(DATA LISTING)

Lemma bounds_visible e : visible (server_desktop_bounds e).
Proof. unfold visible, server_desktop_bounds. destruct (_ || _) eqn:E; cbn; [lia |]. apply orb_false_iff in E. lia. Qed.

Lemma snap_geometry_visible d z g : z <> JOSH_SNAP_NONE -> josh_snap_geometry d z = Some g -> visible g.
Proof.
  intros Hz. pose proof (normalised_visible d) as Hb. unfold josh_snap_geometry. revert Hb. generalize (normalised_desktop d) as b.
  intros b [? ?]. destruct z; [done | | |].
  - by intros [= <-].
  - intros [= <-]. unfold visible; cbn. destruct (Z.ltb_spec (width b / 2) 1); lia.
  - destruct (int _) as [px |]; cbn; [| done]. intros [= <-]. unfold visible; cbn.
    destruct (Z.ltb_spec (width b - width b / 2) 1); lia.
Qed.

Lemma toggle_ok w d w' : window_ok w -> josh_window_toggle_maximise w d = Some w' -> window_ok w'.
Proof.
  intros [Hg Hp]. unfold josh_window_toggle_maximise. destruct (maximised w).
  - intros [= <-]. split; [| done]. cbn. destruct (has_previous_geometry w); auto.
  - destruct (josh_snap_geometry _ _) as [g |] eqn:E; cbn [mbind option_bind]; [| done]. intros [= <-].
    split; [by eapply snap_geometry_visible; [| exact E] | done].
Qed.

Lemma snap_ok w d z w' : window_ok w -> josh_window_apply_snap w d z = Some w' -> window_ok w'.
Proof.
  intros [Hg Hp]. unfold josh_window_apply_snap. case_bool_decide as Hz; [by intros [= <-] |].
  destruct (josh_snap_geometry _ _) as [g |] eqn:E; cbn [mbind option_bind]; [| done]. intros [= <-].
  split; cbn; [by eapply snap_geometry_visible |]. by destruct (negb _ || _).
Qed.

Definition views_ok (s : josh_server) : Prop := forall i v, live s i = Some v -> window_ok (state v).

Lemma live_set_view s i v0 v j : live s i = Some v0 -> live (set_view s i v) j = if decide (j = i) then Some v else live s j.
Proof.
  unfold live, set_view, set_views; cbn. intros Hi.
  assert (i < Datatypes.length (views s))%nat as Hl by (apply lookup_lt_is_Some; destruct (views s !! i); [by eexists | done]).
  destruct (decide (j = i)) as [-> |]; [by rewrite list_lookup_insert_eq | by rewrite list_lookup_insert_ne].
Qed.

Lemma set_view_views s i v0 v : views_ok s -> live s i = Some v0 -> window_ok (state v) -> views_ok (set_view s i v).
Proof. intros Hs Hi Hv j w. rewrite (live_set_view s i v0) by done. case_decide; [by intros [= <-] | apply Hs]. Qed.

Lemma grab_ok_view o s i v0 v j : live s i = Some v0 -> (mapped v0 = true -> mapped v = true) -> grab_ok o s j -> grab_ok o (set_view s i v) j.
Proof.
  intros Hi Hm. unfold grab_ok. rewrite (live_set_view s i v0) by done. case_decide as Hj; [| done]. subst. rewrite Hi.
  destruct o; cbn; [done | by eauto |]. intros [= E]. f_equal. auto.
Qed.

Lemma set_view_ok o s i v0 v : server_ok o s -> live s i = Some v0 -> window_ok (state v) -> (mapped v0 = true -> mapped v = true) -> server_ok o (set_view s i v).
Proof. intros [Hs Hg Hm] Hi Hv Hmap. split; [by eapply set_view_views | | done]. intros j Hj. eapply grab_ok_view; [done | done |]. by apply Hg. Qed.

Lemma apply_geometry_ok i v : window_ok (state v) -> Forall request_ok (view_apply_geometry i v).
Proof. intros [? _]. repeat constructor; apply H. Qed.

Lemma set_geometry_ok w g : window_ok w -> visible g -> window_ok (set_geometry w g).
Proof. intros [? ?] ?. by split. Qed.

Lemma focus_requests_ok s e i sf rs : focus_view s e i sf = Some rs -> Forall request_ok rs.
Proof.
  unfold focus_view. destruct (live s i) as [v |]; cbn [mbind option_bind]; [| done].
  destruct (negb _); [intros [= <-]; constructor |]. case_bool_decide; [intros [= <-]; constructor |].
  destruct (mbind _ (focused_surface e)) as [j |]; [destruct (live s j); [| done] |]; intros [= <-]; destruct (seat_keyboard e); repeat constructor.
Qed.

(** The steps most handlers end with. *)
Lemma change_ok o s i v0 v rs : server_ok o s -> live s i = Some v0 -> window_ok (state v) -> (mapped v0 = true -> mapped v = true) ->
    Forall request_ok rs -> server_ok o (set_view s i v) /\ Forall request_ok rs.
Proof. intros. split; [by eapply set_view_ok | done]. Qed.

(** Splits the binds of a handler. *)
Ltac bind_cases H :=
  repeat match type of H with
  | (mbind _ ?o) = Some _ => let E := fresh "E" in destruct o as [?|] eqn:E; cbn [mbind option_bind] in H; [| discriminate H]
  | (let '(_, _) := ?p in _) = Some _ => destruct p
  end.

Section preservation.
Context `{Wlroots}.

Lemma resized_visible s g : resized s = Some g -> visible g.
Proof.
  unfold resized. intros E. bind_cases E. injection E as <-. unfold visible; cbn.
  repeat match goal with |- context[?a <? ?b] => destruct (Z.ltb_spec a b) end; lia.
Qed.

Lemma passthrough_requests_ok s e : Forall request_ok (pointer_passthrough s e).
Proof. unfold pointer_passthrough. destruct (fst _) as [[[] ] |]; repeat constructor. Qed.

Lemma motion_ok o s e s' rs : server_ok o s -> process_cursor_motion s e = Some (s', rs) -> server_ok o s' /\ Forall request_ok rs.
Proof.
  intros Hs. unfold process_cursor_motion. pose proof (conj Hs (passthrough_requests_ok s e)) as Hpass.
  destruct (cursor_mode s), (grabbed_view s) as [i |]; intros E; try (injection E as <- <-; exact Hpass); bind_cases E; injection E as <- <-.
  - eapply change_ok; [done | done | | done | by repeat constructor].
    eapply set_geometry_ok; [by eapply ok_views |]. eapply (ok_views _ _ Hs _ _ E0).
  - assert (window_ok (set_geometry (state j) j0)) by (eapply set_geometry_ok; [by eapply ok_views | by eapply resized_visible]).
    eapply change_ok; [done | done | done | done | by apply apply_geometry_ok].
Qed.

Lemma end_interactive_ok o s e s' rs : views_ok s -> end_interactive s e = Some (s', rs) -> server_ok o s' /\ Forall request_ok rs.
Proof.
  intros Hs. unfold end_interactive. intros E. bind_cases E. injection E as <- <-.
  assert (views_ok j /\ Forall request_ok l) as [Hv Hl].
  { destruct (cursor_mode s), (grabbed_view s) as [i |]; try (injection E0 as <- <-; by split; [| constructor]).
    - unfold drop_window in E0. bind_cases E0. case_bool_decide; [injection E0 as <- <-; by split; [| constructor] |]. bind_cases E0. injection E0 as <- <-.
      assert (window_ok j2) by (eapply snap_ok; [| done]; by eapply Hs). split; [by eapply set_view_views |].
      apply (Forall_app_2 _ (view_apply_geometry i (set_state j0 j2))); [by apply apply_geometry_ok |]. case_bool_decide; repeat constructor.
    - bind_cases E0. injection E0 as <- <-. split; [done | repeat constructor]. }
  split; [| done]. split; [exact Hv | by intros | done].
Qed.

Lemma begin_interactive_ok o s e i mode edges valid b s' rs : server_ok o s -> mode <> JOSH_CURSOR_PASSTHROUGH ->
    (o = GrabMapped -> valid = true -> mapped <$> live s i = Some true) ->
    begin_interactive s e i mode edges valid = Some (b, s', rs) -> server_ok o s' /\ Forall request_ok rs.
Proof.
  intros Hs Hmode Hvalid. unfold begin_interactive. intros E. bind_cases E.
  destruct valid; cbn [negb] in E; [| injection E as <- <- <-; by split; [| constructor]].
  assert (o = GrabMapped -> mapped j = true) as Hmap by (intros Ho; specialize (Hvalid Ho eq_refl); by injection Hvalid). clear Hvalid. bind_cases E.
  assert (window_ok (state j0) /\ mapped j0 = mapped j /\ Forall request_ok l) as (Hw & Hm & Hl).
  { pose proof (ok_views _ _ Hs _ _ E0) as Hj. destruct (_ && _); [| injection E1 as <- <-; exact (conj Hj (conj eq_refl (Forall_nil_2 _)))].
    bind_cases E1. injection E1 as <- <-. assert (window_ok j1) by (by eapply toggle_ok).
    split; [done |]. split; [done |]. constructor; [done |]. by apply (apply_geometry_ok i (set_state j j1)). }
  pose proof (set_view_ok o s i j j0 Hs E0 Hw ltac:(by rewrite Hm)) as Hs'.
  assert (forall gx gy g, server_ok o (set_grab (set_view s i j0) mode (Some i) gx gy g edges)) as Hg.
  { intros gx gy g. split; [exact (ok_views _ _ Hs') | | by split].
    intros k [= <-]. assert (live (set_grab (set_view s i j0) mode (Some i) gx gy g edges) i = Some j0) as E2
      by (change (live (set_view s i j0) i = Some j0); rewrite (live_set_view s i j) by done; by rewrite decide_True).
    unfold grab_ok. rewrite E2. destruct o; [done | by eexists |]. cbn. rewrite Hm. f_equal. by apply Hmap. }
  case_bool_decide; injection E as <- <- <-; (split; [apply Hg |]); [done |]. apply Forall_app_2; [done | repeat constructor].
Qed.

(End DATA LISTING)

[WORK TASK] Your answer must be the lines above from the one containing "(** The steps most handlers end with. *)" to the one containing "Forall request_ok rs ->", both included, restated word for word.

[SOLUTION]
(** The steps most handlers end with. *)
Lemma change_ok o s i v0 v rs : server_ok o s -> live s i = Some v0 -> window_ok (state v) -> (mapped v0 = true -> mapped v = true) ->
    Forall request_ok rs -> server_ok o (set_view s i v) /\ Forall request_ok rs.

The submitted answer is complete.